----- Data shown -----

(* ===== verification/Mtd.v ===== *)
(** The MTD utilities as their callers see them, and the driver of the kernel below
    them. *)
From S2P Require Import Prelude Bytes World.

(** * The utilities

    The operations [applypatch.c], [bootloader.c] and [roots.c] call; [mtdutils.c] implements them. *)
Class Mtd (D : Type) := {
  MtdPartition : Type;
  MtdReadContext : Type;
  MtdWriteContext : Type;
  (** the number of partitions found, or -1 *)
  mtd_scan_partitions : io D Z;
  mtd_find_partition_by_name : string → io D (option MtdPartition);
  mtd_device_index : MtdPartition → Z;
  mtd_partition_info : MtdPartition → io D (option (Z * Z * Z));
  mtd_read_partition : MtdPartition → io D (option MtdReadContext);
  mtd_read_data : MtdReadContext → Z → io D (Z * bytes * MtdReadContext);
  mtd_read_close : MtdReadContext → io D unit;
  mtd_write_partition : MtdPartition → io D (option MtdWriteContext);
  mtd_write_data : MtdWriteContext → bytes → io D (Z * MtdWriteContext);
  mtd_erase_blocks : MtdWriteContext → Z → io D (Z * MtdWriteContext);
  mtd_find_write_start : MtdWriteContext → Z → Z;
  mtd_write_close : MtdWriteContext → io D Z
}.

(** * The driver

    What the system calls on [/proc/mtd] and on the character devices of the MTD
    partitions do, as functions of the state of the flash memory and of a choice of
    the environment.  A partition is known by its device number. *)
Class MtdDriver := {
  Flash : Type;
  (** what a read of [/proc/mtd] gives, when it can be opened and read *)
  drv_proc_mtd : Flash → Z → option string;
  drv_open : Flash → Z → Z → bool;
  (** [MEMGETINFO]: the size, the erase size and the write size *)
  drv_info : Flash → Z → Z → option (Z * Z * Z);
  (** [ECCGETSTATS]: the numbers of corrected and of failed reads *)
  drv_ecc_stats : Flash → Z → Z → option (Z * Z);
  (** [MEMGETBADBLOCK] at a position: the result and [errno] *)
  drv_get_bad : Flash → Z → Z → Z → Z * Z;
  (** [MEMERASE] from a position, a number of bytes: the result *)
  drv_erase : Flash → Z → Z → Z → Z → Z * Flash;
  (** [read] at a position of a number of bytes: the bytes *)
  drv_read : Flash → Z → Z → Z → Z → bytes * Flash;
  (** [write] at a position: the result *)
  drv_write : Flash → Z → Z → bytes → Z → Z * Flash
}.

(** Documented behaviour of the driver on whole erase units.  [works c]: with the
    choice [c] a call on a good block succeeds, and a read of any block hands over all of it.  Blocks marked bad
    stay so; the number of failed reads only grows; data that could not be corrected are handed over
    and counted, so that a full read that does not increase the number gives the contents
    of the block.  Nothing is said of the number after a read that fails. *)
Class MtdDriverLaws (M : MtdDriver) := {
  unit_size : Z → Z;
  units : Z → nat;
  block : Flash → Z → nat → bytes;
  bad : Flash → Z → nat → bool;
  erased : Flash → Z → nat → Prop;
  ecc_failed : Flash → Z → Z;
  works : Z → Prop;
  unit_positive dev : 0 < unit_size dev;
  block_length f dev i : (i < units dev)%nat → zlen (block f dev i) = unit_size dev;

  open_works f dev c : works c → drv_open f dev c = true;
  ecc_stats_value f dev c k e : drv_ecc_stats f dev c = Some (k, e) → e = ecc_failed f dev;
  ecc_stats_works f dev c : works c → is_Some (drv_ecc_stats f dev c);
  get_bad_good f dev i c : (i < units dev)%nat →
    (drv_get_bad f dev (Z.of_nat i * unit_size dev) c).1 = 0 → bad f dev i = false;
  get_bad_works f dev i c : (i < units dev)%nat → works c →
    ((drv_get_bad f dev (Z.of_nat i * unit_size dev) c).1 = 0 ↔ bad f dev i = false) ∧
    0 ≤ (drv_get_bad f dev (Z.of_nat i * unit_size dev) c).1;

  read_ok f dev i c bs f' : (i < units dev)%nat →
    drv_read f dev (Z.of_nat i * unit_size dev) (unit_size dev) c = (bs, f') →
    (∀ d j, block f' d j = block f d j) ∧ (∀ d j, bad f' d j = bad f d j) ∧
    (∀ d, ecc_failed f d ≤ ecc_failed f' d) ∧ zlen bs ≤ unit_size dev ∧
    (zlen bs = unit_size dev → ecc_failed f' dev = ecc_failed f dev → bs = block f dev i);
  read_works f dev i c bs f' : (i < units dev)%nat → works c →
    drv_read f dev (Z.of_nat i * unit_size dev) (unit_size dev) c = (bs, f') →
    zlen bs = unit_size dev ∧ (bad f dev i = false → ∀ d, ecc_failed f' d = ecc_failed f d);

  erase_ok f dev i c r f' : (i < units dev)%nat →
    drv_erase f dev (Z.of_nat i * unit_size dev) (unit_size dev) c = (r, f') →
    (∀ d j, (d, j) ≠ (dev, i) → block f' d j = block f d j) ∧
    (∀ d j, bad f' d j = bad f d j) ∧ (∀ d, ecc_failed f d ≤ ecc_failed f' d) ∧
    (works c → bad f dev i = false → r = 0 ∧ erased f' dev i ∧
       ∀ d, ecc_failed f' d = ecc_failed f d);
  write_ok f dev i data c r f' : (i < units dev)%nat → zlen data = unit_size dev →
    drv_write f dev (Z.of_nat i * unit_size dev) data c = (r, f') →
    (∀ d j, (d, j) ≠ (dev, i) → block f' d j = block f d j) ∧
    (∀ d j, bad f' d j = bad f d j) ∧ (∀ d, ecc_failed f d ≤ ecc_failed f' d) ∧
    (works c → bad f dev i = false → erased f dev i → r = zlen data ∧
       block f' dev i = data ∧ ∀ d, ecc_failed f' d = ecc_failed f d)
}.

(** A device without MTD partitions. *)
#[export] Instance no_mtd : Mtd unit := {|
  MtdPartition := unit; MtdReadContext := unit; MtdWriteContext := unit;
  mtd_scan_partitions := mret (-1);
  mtd_find_partition_by_name _ := mret None;
  mtd_device_index _ := 0;
  mtd_partition_info _ := mret None;
  mtd_read_partition _ := mret None;
  mtd_read_data _ _ := mret (-1, [], tt);
  mtd_read_close _ := mret tt;
  mtd_write_partition _ := mret None;
  mtd_write_data _ _ := mret (-1, tt);
  mtd_erase_blocks _ _ := mret (-1, tt);
  mtd_find_write_start _ pos := pos;
  mtd_write_close _ := mret (-1)
|}.

(** * What the utilities leave alone

    Looking for a partition changes nothing but the state of the utilities and of the device. *)
Definition off_mtd {D} (R : Sys D → Prop) : Prop := ∀ s f, R s → R (set_mtd f s).
Class MtdFrame (D : Type) `{Mtd D} := {
  scan_keeps R : off_mtd R → keeps R mtd_scan_partitions;
  find_keeps R name : off_mtd R → keeps R (mtd_find_partition_by_name name)
}.
#[export] Instance no_mtd_frame : MtdFrame unit.
Proof. split; intros; apply keeps_ret. Defined.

-----

* **Action item**
Once you have read the records, write every one of them out again exactly.

* **Answer**
(* ===== verification/Mtd.v ===== *)
(** The MTD utilities as their callers see them, and the driver of the kernel below
    them. *)
From S2P Require Import Prelude Bytes World.

(** * The utilities

    The operations [applypatch.c], [bootloader.c] and [roots.c] call; [mtdutils.c] implements them. *)
Class Mtd (D : Type) := {
  MtdPartition : Type;
  MtdReadContext : Type;
  MtdWriteContext : Type;
  (** the number of partitions found, or -1 *)
  mtd_scan_partitions : io D Z;
  mtd_find_partition_by_name : string → io D (option MtdPartition);
  mtd_device_index : MtdPartition → Z;
  mtd_partition_info : MtdPartition → io D (option (Z * Z * Z));
  mtd_read_partition : MtdPartition → io D (option MtdReadContext);
  mtd_read_data : MtdReadContext → Z → io D (Z * bytes * MtdReadContext);
  mtd_read_close : MtdReadContext → io D unit;
  mtd_write_partition : MtdPartition → io D (option MtdWriteContext);
  mtd_write_data : MtdWriteContext → bytes → io D (Z * MtdWriteContext);
  mtd_erase_blocks : MtdWriteContext → Z → io D (Z * MtdWriteContext);
  mtd_find_write_start : MtdWriteContext → Z → Z;
  mtd_write_close : MtdWriteContext → io D Z
}.

(** * The driver

    What the system calls on [/proc/mtd] and on the character devices of the MTD
    partitions do, as functions of the state of the flash memory and of a choice of
    the environment.  A partition is known by its device number. *)
Class MtdDriver := {
  Flash : Type;
  (** what a read of [/proc/mtd] gives, when it can be opened and read *)
  drv_proc_mtd : Flash → Z → option string;
  drv_open : Flash → Z → Z → bool;
  (** [MEMGETINFO]: the size, the erase size and the write size *)
  drv_info : Flash → Z → Z → option (Z * Z * Z);
  (** [ECCGETSTATS]: the numbers of corrected and of failed reads *)
  drv_ecc_stats : Flash → Z → Z → option (Z * Z);
  (** [MEMGETBADBLOCK] at a position: the result and [errno] *)
  drv_get_bad : Flash → Z → Z → Z → Z * Z;
  (** [MEMERASE] from a position, a number of bytes: the result *)
  drv_erase : Flash → Z → Z → Z → Z → Z * Flash;
  (** [read] at a position of a number of bytes: the bytes *)
  drv_read : Flash → Z → Z → Z → Z → bytes * Flash;
  (** [write] at a position: the result *)
  drv_write : Flash → Z → Z → bytes → Z → Z * Flash
}.

(** Documented behaviour of the driver on whole erase units.  [works c]: with the
    choice [c] a call on a good block succeeds, and a read of any block hands over all of it.  Blocks marked bad
    stay so; the number of failed reads only grows; data that could not be corrected are handed over
    and counted, so that a full read that does not increase the number gives the contents
    of the block.  Nothing is said of the number after a read that fails. *)
Class MtdDriverLaws (M : MtdDriver) := {
  unit_size : Z → Z;
  units : Z → nat;
  block : Flash → Z → nat → bytes;
  bad : Flash → Z → nat → bool;
  erased : Flash → Z → nat → Prop;
  ecc_failed : Flash → Z → Z;
  works : Z → Prop;
  unit_positive dev : 0 < unit_size dev;
  block_length f dev i : (i < units dev)%nat → zlen (block f dev i) = unit_size dev;

  open_works f dev c : works c → drv_open f dev c = true;
  ecc_stats_value f dev c k e : drv_ecc_stats f dev c = Some (k, e) → e = ecc_failed f dev;
  ecc_stats_works f dev c : works c → is_Some (drv_ecc_stats f dev c);
  get_bad_good f dev i c : (i < units dev)%nat →
    (drv_get_bad f dev (Z.of_nat i * unit_size dev) c).1 = 0 → bad f dev i = false;
  get_bad_works f dev i c : (i < units dev)%nat → works c →
    ((drv_get_bad f dev (Z.of_nat i * unit_size dev) c).1 = 0 ↔ bad f dev i = false) ∧
    0 ≤ (drv_get_bad f dev (Z.of_nat i * unit_size dev) c).1;

  read_ok f dev i c bs f' : (i < units dev)%nat →
    drv_read f dev (Z.of_nat i * unit_size dev) (unit_size dev) c = (bs, f') →
    (∀ d j, block f' d j = block f d j) ∧ (∀ d j, bad f' d j = bad f d j) ∧
    (∀ d, ecc_failed f d ≤ ecc_failed f' d) ∧ zlen bs ≤ unit_size dev ∧
    (zlen bs = unit_size dev → ecc_failed f' dev = ecc_failed f dev → bs = block f dev i);
  read_works f dev i c bs f' : (i < units dev)%nat → works c →
    drv_read f dev (Z.of_nat i * unit_size dev) (unit_size dev) c = (bs, f') →
    zlen bs = unit_size dev ∧ (bad f dev i = false → ∀ d, ecc_failed f' d = ecc_failed f d);

  erase_ok f dev i c r f' : (i < units dev)%nat →
    drv_erase f dev (Z.of_nat i * unit_size dev) (unit_size dev) c = (r, f') →
    (∀ d j, (d, j) ≠ (dev, i) → block f' d j = block f d j) ∧
    (∀ d j, bad f' d j = bad f d j) ∧ (∀ d, ecc_failed f d ≤ ecc_failed f' d) ∧
    (works c → bad f dev i = false → r = 0 ∧ erased f' dev i ∧
       ∀ d, ecc_failed f' d = ecc_failed f d);
  write_ok f dev i data c r f' : (i < units dev)%nat → zlen data = unit_size dev →
    drv_write f dev (Z.of_nat i * unit_size dev) data c = (r, f') →
    (∀ d j, (d, j) ≠ (dev, i) → block f' d j = block f d j) ∧
    (∀ d j, bad f' d j = bad f d j) ∧ (∀ d, ecc_failed f d ≤ ecc_failed f' d) ∧
    (works c → bad f dev i = false → erased f dev i → r = zlen data ∧
       block f' dev i = data ∧ ∀ d, ecc_failed f' d = ecc_failed f d)
}.

(** A device without MTD partitions. *)
#[export] Instance no_mtd : Mtd unit := {|
  MtdPartition := unit; MtdReadContext := unit; MtdWriteContext := unit;
  mtd_scan_partitions := mret (-1);
  mtd_find_partition_by_name _ := mret None;
  mtd_device_index _ := 0;
  mtd_partition_info _ := mret None;
  mtd_read_partition _ := mret None;
  mtd_read_data _ _ := mret (-1, [], tt);
  mtd_read_close _ := mret tt;
  mtd_write_partition _ := mret None;
  mtd_write_data _ _ := mret (-1, tt);
  mtd_erase_blocks _ _ := mret (-1, tt);
  mtd_find_write_start _ pos := pos;
  mtd_write_close _ := mret (-1)
|}.

(** * What the utilities leave alone

    Looking for a partition changes nothing but the state of the utilities and of the device. *)
Definition off_mtd {D} (R : Sys D → Prop) : Prop := ∀ s f, R s → R (set_mtd f s).
Class MtdFrame (D : Type) `{Mtd D} := {
  scan_keeps R : off_mtd R → keeps R mtd_scan_partitions;
  find_keeps R name : off_mtd R → keeps R (mtd_find_partition_by_name name)
}.
#[export] Instance no_mtd_frame : MtdFrame unit.
Proof. split; intros; apply keeps_ret. Defined.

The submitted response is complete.